Work request ▸ Go through the material and copy each line in which the word "whole" shows up.

Exercise data ▸
------------------------------------------------

(* ===== verification/Wire.v ===== *)
(** * The wire format: serialization and parsing in [src/dns/dns_resolver.c]

    A buffer is a block of bytes; a position is an offset into it.  The parser
    is given the whole receive buffer (the length of the datagram is only
    tested on entry), so what it reads beyond the datagram is what the buffer
    holds.  [char] is signed.  Parsing may recurse or loop for ever on hostile
    input: it takes fuel. *)

From S2P Require Import Prelude CString NameCodec Utils Protocol.
Import NameCodec Utils Protocol.

Module Wire.

Definition get_u16 (buf : list Z) (off : Z) : Res Z :=
  b ← slice buf off 2; Ret (n2h_2 (of_bytes b)).
Definition get_u32 (buf : list Z) (off : Z) : Res Z :=
  b ← slice buf off 4; Ret (n2h_4 (of_bytes b)).
Definition put_u16 (buf : list Z) (off v : Z) : Res (list Z) := blit buf off (bytes_of 2 (h2n_2 v)).
Definition put_u32 (buf : list Z) (off v : Z) : Res (list Z) := blit buf off (bytes_of 4 (h2n_4 v)).

(** ** Parsing *)

(** [while (cur_p[i] && (cur_p[i] & 0xC0) != 0xC0) i += cur_p[i] + 1;] *)
Fixpoint skip_labels (fuel : nat) (buf : list Z) (cur_p i : Z) : Res Z :=
  match fuel with
  | O => OutOfFuel
  | S fuel =>
      c ← rd buf (cur_p + i);
      if (c =? 0) || (Z.land c 0xC0 =? 0xC0) then Ret i
      else skip_labels fuel buf cur_p (i + (schar c + 1))
  end.

(** The number of bytes the field takes, and the block of the parsed name. *)
Fixpoint name_deserialize (fuel : nat) (buf : list Z) (cur_p : Z) : Res (Z * list Z) :=
  match fuel with
  | O => OutOfFuel
  | S fuel =>
      i ← skip_labels fuel buf cur_p 0;
      c ← rd buf (cur_p + i);
      if c =? 0 then
        m ← ptr buf cur_p; res ← strdup m; n ← strlen m; Ret (n + 1, res)
      else
        offset ← get_u16 buf (cur_p + i);
        let offset := Z.lxor offset 0xC000 in
        '(_, suffix) ← name_deserialize fuel buf offset;
        n ← strlen suffix;
        prefix ← slice buf cur_p i;
        tail ← slice suffix 0 (n + 1);
        Ret (i + 2, prefix ++ tail)
  end.

Definition question_deserialize (buf : list Z) (cur_p : Z) : Res (Z * SectionQuestion) :=
  m ← ptr buf cur_p;
  qname ← strdup m;
  n ← strlen qname;
  let cursor := cur_p + (n + 1) in
  qtype ← get_u16 buf cursor;
  qclass ← get_u16 buf (cursor + 2);
  Ret (cursor + 2 + 2 - cur_p, MkQuestion qname qtype qclass).

Fixpoint questions_deserialize (qc : nat) (buf : list Z) (cursor : Z)
    (segment : list SectionQuestion) : Res (Z * list SectionQuestion) :=
  match qc with
  | O => Ret (cursor, segment)
  | S qc =>
      '(n, question) ← question_deserialize buf cursor;
      questions_deserialize qc buf (cursor + n) (segment ++ [question])
  end.

(** The record data and its final length. *)
Definition rdata_deserialize (fuel : nat) (buf : list Z) (cur_p type rlen : Z) : Res (Z * list Z) :=
  if (type =? QTYPE_CNAME) || (type =? QTYPE_NS) then
    '(_, rdata) ← name_deserialize fuel buf cur_p;
    n ← strlen rdata;
    Ret (wrap_u16 (n + 1), rdata)
  else if type =? QTYPE_MX then
    _ ← slice buf cur_p 2;
    '(_, name) ← name_deserialize fuel buf (cur_p + 2);
    _ ← strlen name;
    (* memcpy(&rr->rdata, &preference, 2) overwrites two bytes of the pointer,
       which is then written through *)
    UB
  else
    rdata ← slice buf cur_p rlen;
    Ret (rlen, rdata).

Definition rr_deserialize (fuel : nat) (buf : list Z) (cur_p : Z) : Res (Z * ResourceRecord) :=
  '(n, name) ← name_deserialize fuel buf cur_p;
  let cursor := cur_p + n in
  type ← get_u16 buf cursor;
  let cursor := cursor + 2 in
  class ← get_u16 buf cursor;
  let cursor := cursor + 2 in
  ttl ← get_u32 buf cursor;
  let cursor := cursor + 4 in
  rlen ← get_u16 buf cursor;
  let cursor := cursor + 2 in
  '(rdata_length, rdata) ← rdata_deserialize fuel buf cursor type rlen;
  let cursor := cursor + rlen in
  Ret (cursor - cur_p, MkRR name type class ttl rdata_length rdata).

Fixpoint rrs_deserialize (cnt : nat) (fuel : nat) (buf : list Z) (cursor : Z)
    (rrs : list ResourceRecord) : Res (Z * list ResourceRecord) :=
  match cnt with
  | O => Ret (cursor, rrs)
  | S cnt =>
      '(n, rr) ← rr_deserialize fuel buf cursor;
      rrs_deserialize cnt fuel buf (cursor + n) (rrs ++ [rr])
  end.

(** The twelve bytes of a header in memory, six numbers in host order. *)
Definition header_fields (h : SectionHeader) : list Z :=
  [id h; flags h; qcount h; answer_RRs h; authority_RRs h; additional_RRs h].
Definition header_memory (h : SectionHeader) : list Z := concat (bytes_of 2 <$> header_fields h).
Definition header_of (m : list Z) : Res SectionHeader :=
  let field off := b ← slice m off 2; Ret (of_bytes b) in
  id ← field 0; flags ← field 2; qcount ← field 4; an ← field 6; ns ← field 8; ar ← field 10;
  Ret (MkHeader id flags qcount an ns ar).

(** [for (int i = 0; i < 6; i++, cursor++) convert(cursor);] *)
Fixpoint endian_loop (n : nat) (convert : Z → Z) (m : list Z) (cursor : Z) : Res (list Z) :=
  match n with
  | O => Ret m
  | S n =>
      b ← slice m cursor 2;
      m ← blit m cursor (bytes_of 2 (convert (of_bytes b)));
      endian_loop n convert m (cursor + 2)
  end.
Definition header_endian_2h (m : list Z) : Res (list Z) := endian_loop 6 n2h_2 m 0.
Definition header_endian_2n (m : list Z) : Res (list Z) := endian_loop 6 h2n_2 m 0.

Definition header_deserialize (buf : list Z) : Res SectionHeader :=
  m ← slice buf 0 sizeof_SectionHeader; m ← header_endian_2h m; header_of m.

(** [None] is the return code -1. *)
Definition pack_deserialize (fuel : nat) (raw_pack : list Z) (len : Z) : Res (option DnsPacket) :=
  if (len >? 512) || (len <? 12) then Ret None
  else
    h ← header_deserialize raw_pack;
    let cursor := sizeof_SectionHeader in
    '(cursor, qs) ← questions_deserialize (Z.to_nat (qcount h)) raw_pack cursor [];
    let rr_c := additional_RRs h + answer_RRs h + authority_RRs h in
    '(_, rs) ← rrs_deserialize (Z.to_nat rr_c) fuel raw_pack cursor [];
    Ret (Some (MkPacket h qs rs)).

(** ** Serialization *)

(** [strcpy] *)
Definition strcpy (buf : list Z) (off : Z) (src : list Z) : Res (list Z) :=
  n ← strlen src; s ← slice src 0 (n + 1); blit buf off s.

(** [while (strcmp(j, name) && j < end_e) j++;] from [j], with at most [n]
    steps to [end_e]; the result is the offset of a match before [end_e]. *)
Fixpoint find_loop (n : nat) (buf : list Z) (start_i j : Z) (name : list Z) : Res (option Z) :=
  m ← ptr buf j;
  same ← streq m name;
  match n with
  | O => Ret None
  | S n =>
      if (same : bool) then Ret (Some (wrap_u16 (j - start_i)))
      else find_loop n buf start_i (j + 1) name
  end.
Definition find_previous_name (buf : list Z) (start_i end_e : Z) (name : list Z) : Res (option Z) :=
  find_loop (Z.to_nat (end_e - start_i)) buf start_i start_i name.

(** The search of [name_serialize]: the index of the label it stops at, and the
    offset found.  Every suffix is tried with the whole name. *)
Fixpoint search_suffix (fuel : nat) (buf : list Z) (cur_p : Z) (name : list Z) (i : Z) :
    Res (Z * option Z) :=
  match fuel with
  | O => OutOfFuel
  | S fuel =>
      c ← rd name i;
      if c =? 0 then Ret (i, None)
      else
        found ← find_previous_name buf sizeof_SectionHeader cur_p name;
        match found with
        | Some offset => Ret (i, Some offset)
        | None => search_suffix fuel buf cur_p name (i + (schar c + 1))
        end
  end.

Definition name_serialize (name buf : list Z) (cur_p : Z) : Res (list Z * Z) :=
  '(i, found) ← search_suffix (S (length name)) buf cur_p name 0;
  match found with
  | Some offset =>
      let offset := Z.lor (wrap_u16 (offset + sizeof_SectionHeader)) 0xC000 in
      prefix ← slice name 0 i;
      buf ← blit buf cur_p prefix;
      buf ← put_u16 buf (cur_p + i) offset;
      Ret (buf, i + 2)
  | None =>
      buf ← strcpy buf cur_p name;
      n ← strlen name;
      Ret (buf, n + 1)
  end.

Definition question_serialize (question : SectionQuestion) (buf : list Z) (cur_p : Z) :
    Res (list Z * Z) :=
  buf ← strcpy buf cur_p (qname question);
  n ← strlen (qname question);
  let cursor := cur_p + (n + 1) in
  buf ← put_u16 buf cursor (qtype question);
  let cursor := cursor + 2 in
  buf ← put_u16 buf cursor (qclass question);
  let cursor := cursor + 2 in
  Ret (buf, cursor - cur_p).

(** [n] questions left to write; [vector_get] gives NULL past the end. *)
Fixpoint questions_serialize (n : nat) (qs : list SectionQuestion) (buf : list Z) (cursor : Z) :
    Res (list Z * Z) :=
  match n with
  | O => Ret (buf, cursor)
  | S n =>
      q ← nonnull (head qs);
      '(buf, k) ← question_serialize q buf cursor;
      questions_serialize n (tail qs) buf (cursor + k)
  end.

Definition rr_serialize (rr : ResourceRecord) (buf : list Z) (cur_p : Z) : Res (list Z * Z) :=
  '(buf, n) ← name_serialize (rr_name rr) buf cur_p;
  let cursor := cur_p + n in
  buf ← put_u16 buf cursor (rr_type rr);
  let cursor := cursor + 2 in
  buf ← put_u16 buf cursor (rr_class rr);
  let cursor := cursor + 2 in
  buf ← put_u32 buf cursor (rr_ttl rr);
  let cursor := cursor + 4 in
  buf ← put_u16 buf cursor (rdata_length rr);
  let cursor := cursor + 2 in
  data ← slice (rdata rr) 0 (rdata_length rr);
  buf ← blit buf cursor data;
  let cursor := cursor + rdata_length rr in
  Ret (buf, cursor - cur_p).

(** The size is compared with the buffer only after the record is written. *)
Fixpoint rrs_serialize (cnt : nat) (rs : list ResourceRecord) (buf : list Z) (cursor buff_size : Z) :
    Res (list Z * Z) :=
  match cnt with
  | O => Ret (buf, cursor)
  | S cnt =>
      r ← nonnull (head rs);
      '(buf, k) ← rr_serialize r buf cursor;
      let cursor := cursor + k in
      if cursor >? buff_size then Ret (buf, cursor)
      else rrs_serialize cnt (tail rs) buf cursor buff_size
  end.

(** The buffer after the call, and the size written or -1. *)
Definition pack_serialize (dns_pack : DnsPacket) (packet_buf : list Z) (buf_size : Z) :
    Res (list Z * Z) :=
  let h := header dns_pack in
  buf ← blit packet_buf 0 (header_memory h);
  buf ← header_endian_2n buf;
  let cursor := sizeof_SectionHeader in
  if cursor >? buf_size then Ret (buf, -1)
  else
    '(buf, cursor) ← questions_serialize (Z.to_nat (qcount h)) (questions dns_pack) buf cursor;
    if cursor >? buf_size then Ret (buf, -1)
    else
      let rrs_c := answer_RRs h + authority_RRs h + additional_RRs h in
      rrs_serialize (Z.to_nat rrs_c) (rrs dns_pack) buf cursor buf_size.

------------------------------------------------

Answer space ▸
    is given the whole receive buffer (the length of the datagram is only
    offset found.  Every suffix is tried with the whole name. *)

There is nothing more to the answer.